— Stored data —
·····

Lemma mcp_request_sends base secret session protocol id meth params :
  adds (_mcp_request base secret session protocol id meth params)
    (one_message base secret (dumps (JObj [("jsonrpc"%string, JStr "2.0"); ("id"%string, JInt id);
       ("method"%string, JStr meth); ("params"%string, params)]))).
Proof.
  unfold _mcp_request. destruct (header_text protocol) as [p | e].
  - eapply adds_weaken; [|apply only_sent; intros a; unfold _parse_jsonrpc; quiet].
    intros l [-> | [b ->]]; [by left | right; eauto].
  - eapply adds_weaken; [|apply quiet_raise]. intros l <-. by left.
Qed.

Lemma mcp_notify_sends base secret session protocol meth params :
  adds (_mcp_notify base secret session protocol meth params)
    (one_message base secret (dumps (JObj [("jsonrpc"%string, JStr "2.0"); ("method"%string, JStr meth); ("params"%string, params)]))).
Proof.
  unfold _mcp_notify. destruct (header_text protocol) as [p | e].
  - eapply adds_weaken; [|apply only_sent; intros a; quiet].
    intros l [-> | [b ->]]; [by left | right; eauto].
  - eapply adds_weaken; [|apply quiet_raise]. intros l <-. by left.
Qed.

(** ** Every execution *)

Definition wire_ok secret o (l : list (http_request * bool)) : Prop :=
  Forall (addressed secret o) (map fst l)
  /\ (length (List.filter (fun q => negb (is_handshake q.1)) l) <= 1)%nat.

Lemma wire_ok_nil secret o : wire_ok secret o [].
Proof. split; [constructor | simpl; lia]. Qed.

Lemma wire_ok_one secret o req b : addressed secret o req -> wire_ok secret o [(req, b)].
Proof. intros Ha. split; [by constructor |]. simpl. case_match; simpl; lia. Qed.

·····

— ABOUT THIS TASK —
Filter the lines above, keeping each one that contains the string "protocol".

— SOLVED PROBLEM —
Lemma mcp_request_sends base secret session protocol id meth params :
  adds (_mcp_request base secret session protocol id meth params)
  unfold _mcp_request. destruct (header_text protocol) as [p | e].
Lemma mcp_notify_sends base secret session protocol meth params :
  adds (_mcp_notify base secret session protocol meth params)
  unfold _mcp_notify. destruct (header_text protocol) as [p | e].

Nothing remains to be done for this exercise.